I've had more than my fair share of stresses in the past few months, as my Kleenezelady blog shows. They've taught me a lot and, as with the rest of my life, I wouldn't change a minute. How else would I learn and grow?

The key thing I've taken from the past week is this:

You can only truly be a leader if you understand those you wish to lead.

I've been on the receiving end of a heck of a lot of assumptions in my time. I've had to deal with misogyny, ageism (too young/too old), accusations of tokenism and worse. I've made assumptions too, and I've changed how I behave and think about others when I've realised my mistakes.

So, of course, it upsets me when, yet again, I have to cope with a complete lack of understanding about what makes me the person I am. I could whinge, or I could learn.

Here's a few of the more recent lessons:

Take Responsibility for your Relationships

Start with the basics. The people we work with are spending as much time with us, if not more, than our family and friends. We influence and are influenced by the behaviour of everybody we interact with. We should be taking responsibility for how those interactions go.

If the newsagent is grumpy, we could smile at him more. If a colleague or neighbour is quiet or reserved, don't avoid them or brand them as "cold". They could be waiting for you to make friends. They might turn out to be the best friend you've never had. You'll never find out if you exclude them.

Remember Your Manners

My son holds doors open for people who don't even think to say thank you. He carries on anyway. I'm extremely proud of him.

We all know of people who never say please or thank you; who are stingy with their tips; who delight in playing the blame game; who would rather shush people than listen and learn. We owe it to ourselves not to sink to that level.

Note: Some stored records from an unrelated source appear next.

(** * DOE-PE gazette monitor: the keyword classification pass

    A shallow embedding of [DOEProcessor] as found in [bot.py] (single
    "latest" edition) and [bot1.py] (list of dates), and the properties
    of its classification pass [analyze_pdf] and of [generate_reports].

    Python values are modelled as follows.
    - [str]: a list of Unicode code points ([N]).
    - [int]: [Z].
    - a dict literal with string keys: an association list in insertion
      order, which is also the order [json.dump] and [pandas] see.
    - dict objects that are shared between two lists live in a heap and
      are referred to by address.
    - [datetime.now()], [print] and file writes act on an explicit
      [world], threaded through a state monad. *)

From Stdlib Require Import String Ascii.
From Stdlib Require Import NArith ZArith Lia Bool Arith List.
Import ListNotations.

Set Implicit Arguments.

(* ================================================================== *)
(** * Python strings *)
(* ================================================================== *)

Module PyStr.

Definition str := list N.

(** ** Literals

    String literals of this file are UTF-8; [py] decodes them to code
    points, so that [py "nº"] has length 2, as in Python. *)

Fixpoint bytes_of (s : string) : list N :=
  match s with
  | EmptyString => []
  | String a r => N_of_ascii a :: bytes_of r
  end.

Fixpoint utf8_decode (bs : list N) : str :=
  match bs with
  | [] => []
  | b :: r =>
    if (b <? 128)%N then b :: utf8_decode r
    else if (b <? 224)%N then
      match r with
      | c :: r1 => ((b - 192) * 64 + (c - 128))%N :: utf8_decode r1
      | [] => [b]
      end
    else if (b <? 240)%N then
      match r with
      | c :: d :: r2 =>
        ((b - 224) * 4096 + (c - 128) * 64 + (d - 128))%N :: utf8_decode r2
      | _ => [b]
      end
    else
      match r with
      | c :: d :: e :: r3 =>
        ((b - 240) * 262144 + (c - 128) * 4096 + (d - 128) * 64 + (e - 128))%N
          :: utf8_decode r3
      | _ => [b]
      end
  end.

Definition py (s : string) : str := utf8_decode (bytes_of s).

(** ** Equality, length, concatenation *)

Fixpoint str_eqb (a b : str) : bool :=
  match a, b with
  | [], [] => true
  | x :: a', y :: b' => (x =? y)%N && str_eqb a' b'
  | _, _ => false
  end.

Definition len (s : str) : Z := Z.of_nat (length s).

(** [not s], for a value that is a string or [None]. *)
Definition falsy (s : option str) : bool :=
  match s with
  | None => true
  | Some [] => true
  | Some (_ :: _) => false
  end.

(** ** Slicing: [s[a:b]] with Python's treatment of negative and
    out-of-range bounds *)

Definition slice_index (n i : Z) : Z :=
  if (i <? 0)%Z then Z.max 0 (i + n) else Z.min i n.

Definition slice (s : str) (a b : Z) : str :=
  let a' := slice_index (len s) a in
  let b' := slice_index (len s) b in
  firstn (Z.to_nat (b' - a')) (skipn (Z.to_nat a') s).

(** ** Substring search: [t in s] and [s.find(t)] *)

Fixpoint starts_with (t s : str) : bool :=
  match t, s with
  | [], _ => true
  | _ :: _, [] => false
  | a :: t', b :: s' => (a =? b)%N && starts_with t' s'
  end.

Fixpoint contains (t s : str) : bool :=
  starts_with t s ||
  match s with
  | [] => false
  | _ :: r => contains t r
  end.

Fixpoint find_from (t s : str) (i : Z) : Z :=
  if starts_with t s then i
  else match s with
       | [] => (-1)%Z
       | _ :: r => find_from t r (i + 1)%Z
       end.

Definition find (t s : str) : Z := find_from t s 0%Z.

(** [t] occurs in [s] at index [k], and at no smaller index. *)
Definition occurs_at (t s : str) (k : nat) : bool :=
  starts_with t (skipn k s).

Definition first_occurrence (t s : str) (k : Z) : bool :=
  (0 <=? k)%Z && occurs_at t s (Z.to_nat k) &&
  forallb (fun j => negb (occurs_at t s j)) (seq 0 (Z.to_nat k)).

(** ** [sep.join(l)] and [s.split(c)] for a one-character separator *)

Fixpoint join (sep : str) (l : list str) : str :=
  match l with
  | [] => []
  | [x] => x
  | x :: r => x ++ sep ++ join sep r
  end.

Fixpoint split_sep (c : N) (s : str) : list str :=
  match s with
  | [] => [[]]
  | x :: r =>
    if (x =? c)%N then [] :: split_sep c r
    else match split_sep c r with
         | w :: ws => (x :: w) :: ws
         | [] => [[x]]
         end
  end.

(** ** The Unicode character database

    [str.split()], [str.strip()], [str.isupper()] and [str.lower()]
    consult CPython's character tables.  They are an interface here;
    [Latin1] below is the instance used to run the code. *)

Class UnicodeDB := {
  ISSPACE : N -> bool;
  ISLOWER : N -> bool;
  ISUPPER : N -> bool;
  ISTITLE : N -> bool;
  lower : str -> str;
  ISSPACE_SP : ISSPACE 32 = true
}.

Section WithTables.
Context {U : UnicodeDB}.

(** [s.split()]: maximal runs of non-whitespace characters.  [cur] is
    the current run, most recent character first. *)
Fixpoint split_run (cur : str) (s : str) : list str :=
  match s with
  | [] => match cur with [] => [] | _ :: _ => [rev cur] end
  | c :: r =>
    if ISSPACE c then
      match cur with
      | [] => split_run [] r
      | _ :: _ => rev cur :: split_run [] r
      end
    else split_run (c :: cur) r
  end.

Definition split (s : str) : list str := split_run [] s.

Fixpoint lstrip (s : str) : str :=
  match s with
  | [] => []
  | c :: r => if ISSPACE c then lstrip r else s
  end.

Definition rstrip (s : str) : str := rev (lstrip (rev s)).

Definition strip (s : str) : str := rstrip (lstrip s).

(** A word: a non-empty run without whitespace. *)
Definition word (s : str) : Prop :=
  s <> [] /\ Forall (fun c => ISSPACE c = false) s.

(** [s.isupper()]: no lower-case or title-case character, and at least
    one upper-case one. *)
Fixpoint isupper_from (cased : bool) (s : str) : bool :=
  match s with
  | [] => cased
  | c :: r =>
    if ISLOWER c || ISTITLE c then false
    else isupper_from (cased || ISUPPER c) r
  end.

Definition isupper (s : str) : bool := isupper_from false s.

End WithTables.

(** ** The tables for U+0000..U+00FF

    Whitespace is the full set of [str.isspace].  The case tables cover
    Basic Latin and Latin-1 Supplement, which is where every character
    of the shipped catalogs lives; code points above U+00FF are taken as
    uncased. *)

Definition between (lo hi c : N) : bool := (lo <=? c)%N && (c <=? hi)%N.
(** C10.  The form of the call is chosen by the number of arguments: with
    two arguments the source plane is the parent group's, also when the
    second argument is [undefined]; with three arguments and [from]
    undefined the source plane is the root plane and the parent group
    plays no part; so the two calls with [undefined] arguments differ
    when the parent group's cumulative transform is not the identity. *)
Theorem sendObjectToPlane_by_argument_count (s : Store) (object : ref)
    (o : FabricObject.t) :
  s !! object = Some o ->
  (forall arg1 : option ref,
      send s object [arg1] = send s object [FabricObject.group o; arg1])
  /\ (forall to : option ref,
         send s object [None; to]
         = Some (<[object := FabricObject.mk
                     (multiplyTransformMatrices
                        (multiplyTransformMatrices (invertTransform (plane s to)) iMatrix)
                        (FabricObject.calcOwnMatrix o))
                     (FabricObject.angle o - 0 + planeAngle getTotalAngle s to)
                     (FabricObject.group o)]> s,
                 PlaneChange.mk
                   (multiplyTransformMatrices (invertTransform (plane s to)) iMatrix)
                   (FabricObject.angle o - 0 + planeAngle getTotalAngle s to)))
  /\ (forall g : ref,
         FabricObject.group o = Some g ->
         calcTransformMatrix s g <> iMatrix ->
         send s object [None] <> send s object [None; None]
         /\ (exists s2 s3 a2 a3,
                send s object [None]
                = Some (s2, PlaneChange.mk (calcTransformMatrix s g) a2)
                /\ send s object [None; None]
                   = Some (s3, PlaneChange.mk iMatrix a3))).
Proof.
  intros Ho. split; [|split].
  - intros arg1.
    rewrite (sendObjectToPlane_two s object o arg1 Ho).
    rewrite (sendObjectToPlane_three s object o _ arg1 Ho). reflexivity.
  - intros to. rewrite (sendObjectToPlane_three s object o None to Ho). reflexivity.
  - intros g Hg Hne.
    rewrite (sendObjectToPlane_two s object o None Ho).
    rewrite (sendObjectToPlane_three s object o None None Ho).
    unfold planeChangeOutcome. rewrite Hg. simpl.
    rewrite invert_iMatrix, !multiply_iMatrix_l. split.
    + intros Heq. injection Heq as _ Hm _. contradiction.
    + do 4 eexists. split; reflexivity.
Qed.
Lemma flag_up_rotation_frozen (calc : string → Z) (w : world) :
  flag_up w →
  library (fs (switch_body calc w).2) = library (fs w)
  ∧ dir_names (gallery (fs (switch_body calc w).2)) = dir_names (gallery (fs w))
  ∧ fs (clear_body w).2 = fs w.
Proof.
  intros Hup. split; [|split].
  - unfold switch_body. destruct (library (fs w)) as [lib|] eqn:Hlib; [|exact Hlib].
    destruct (mkdir_gallery (fs w)) as [f|e] eqn:Hmk; [|exact Hlib].
    assert (library f = Some lib) as Hf.
    { unfold mkdir_gallery in Hmk. destruct (gallery (fs w)); [congruence|].
      destruct (mkdir_ok (fs w)); [|discriminate]. injection Hmk as <-. exact Hlib. }
    assert (flag_up (with_fs f w)) as Hup' by exact Hup.
    pose proof (empty_gallery_flag_up _ Hup') as H1.
    destruct (empty_gallery (with_fs f w)) as [[moved|] w1]; simpl in H1; subst w1.
    + by rewrite (repopulate_flag_up calc _ Hup').
    + exact Hf.
  - unfold switch_body. destruct (library (fs w)) as [lib|] eqn:Hlib; [|reflexivity].
    destruct (mkdir_gallery (fs w)) as [f|e] eqn:Hmk; [|reflexivity].
    assert (dir_names (gallery f) = dir_names (gallery (fs w))) as Hf.
    { unfold mkdir_gallery in Hmk. destruct (gallery (fs w)) eqn:Hgal.
      - injection Hmk as <-. by rewrite Hgal.
      - destruct (mkdir_ok (fs w)); [|discriminate]. by injection Hmk as <-. }
    assert (flag_up (with_fs f w)) as Hup' by exact Hup.
    pose proof (empty_gallery_flag_up _ Hup') as H1.
    destruct (empty_gallery (with_fs f w)) as [[moved|] w1]; simpl in H1; subst w1.
    + by rewrite (repopulate_flag_up calc _ Hup').
    + exact Hf.
  - unfold clear_body. destruct (gallery (fs w)); [|reflexivity].
    pose proof (empty_gallery_flag_up w Hup) as H1.
    destruct (empty_gallery w) as [[moved|] w1]; simpl in *; by subst w1.
Qed.

(** X6.  With the cancellation flag up, a switch or a clear operation
    moves and deletes nothing: the library and the gallery list what they
    listed before (a switch may still have created the gallery
    directory, empty). *)
Theorem cancelled_rotation_moves_nothing (calc : string → Z) (w : world) :
  flag_up w →
  library (fs (switch_body calc w).2) = library (fs w)
  ∧ dir_names (gallery (fs (switch_body calc w).2)) = dir_names (gallery (fs w))
  ∧ fs (clear_body w).2 = fs w.
Proof. apply flag_up_rotation_frozen. Qed.

Lemma cancelled_rotation_moves_nothing_witness :
  library (fs (switch_body name_length
                 (with_ctl (mkControl true true None) duplicate_in_gallery)).2)
  = library (fs duplicate_in_gallery)
  ∧ fs (clear_body (with_ctl (mkControl true true None) duplicate_in_gallery)).2
    = fs duplicate_in_gallery.
Proof.
  destruct (cancelled_rotation_moves_nothing name_length
              (with_ctl (mkControl true true None) duplicate_in_gallery))
    as (H1 & _ & H3).
  - split; reflexivity.
  - exact (conj H1 H3).
Defined.

(** ** The viewed set while the gallery is filled *)

Lemma fill_gallery_gallery_names selected moved w n :
  n ∈ dir_names (gallery (fs w)) →
  n ∈ dir_names (gallery (fs (fill_gallery selected moved w).2)).
Proof.
  revert moved w. induction selected as [|p selected IH]; intros moved w Hn; [exact Hn|].
  simpl. pose proof (poll_fs w) as Hp.
  destruct (poll w) as [cancelled w1]. simpl in Hp.
  destruct cancelled; [simpl; by rewrite Hp|].
  destruct (rename_to_gallery p (fs w1)) as [f|e] eqn:Hr.
  - apply IH. simpl. unfold rename_to_gallery in Hr.
    case_bool_decide; [discriminate|].
    destruct (gallery (fs w1)) as [gal|] eqn:Hgal; [|discriminate].
    injection Hr as <-. simpl. apply names_add_entry. left.
    rewrite Hp in Hgal. by rewrite Hgal in Hn.
  - apply IH. by rewrite Hp.
Qed.

Lemma poll_hist w : hist (poll w).2 = hist w.
Proof. unfold poll. by destruct (is_set (ctl w)). Qed.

I live by the philosophy I learnt from my mother - to treat everybody equally, be they prince or pauper, because you can never tell what they will become. I like to think my son has learnt from me.

Assertive Trumps Passive

Most people reacts badly to somebody who is passive. Depending on their own personality, they will take advantage, or pile work on you until you crack under the strain, or make you the target of their own unique brand of negative spin. Others may ignore you when you ask for support or assistance. Don't let them get away with this - you can't change their behaviour, but you can understand it and change yours accordingly. Learn to be comfortable with saying "No" in all its guises. Practice being quietly confident of your own self-worth. Be proud of your abilities, your skills and your values. These are all truisms, but that's because they are part of the same global consciousness as "Do as you would be done by" and "An it harm none, so mote it be". Being assertive helps make the world a better place.

Lead By Example

Do what you say you're going to do, when you say you'll do it. Even if you don't want to. Be the "you" that you'd want to be best friends with. And don't beat up on yourself if you get things wrong occasionally.

With thanks to Ted Rubin for the inspiration.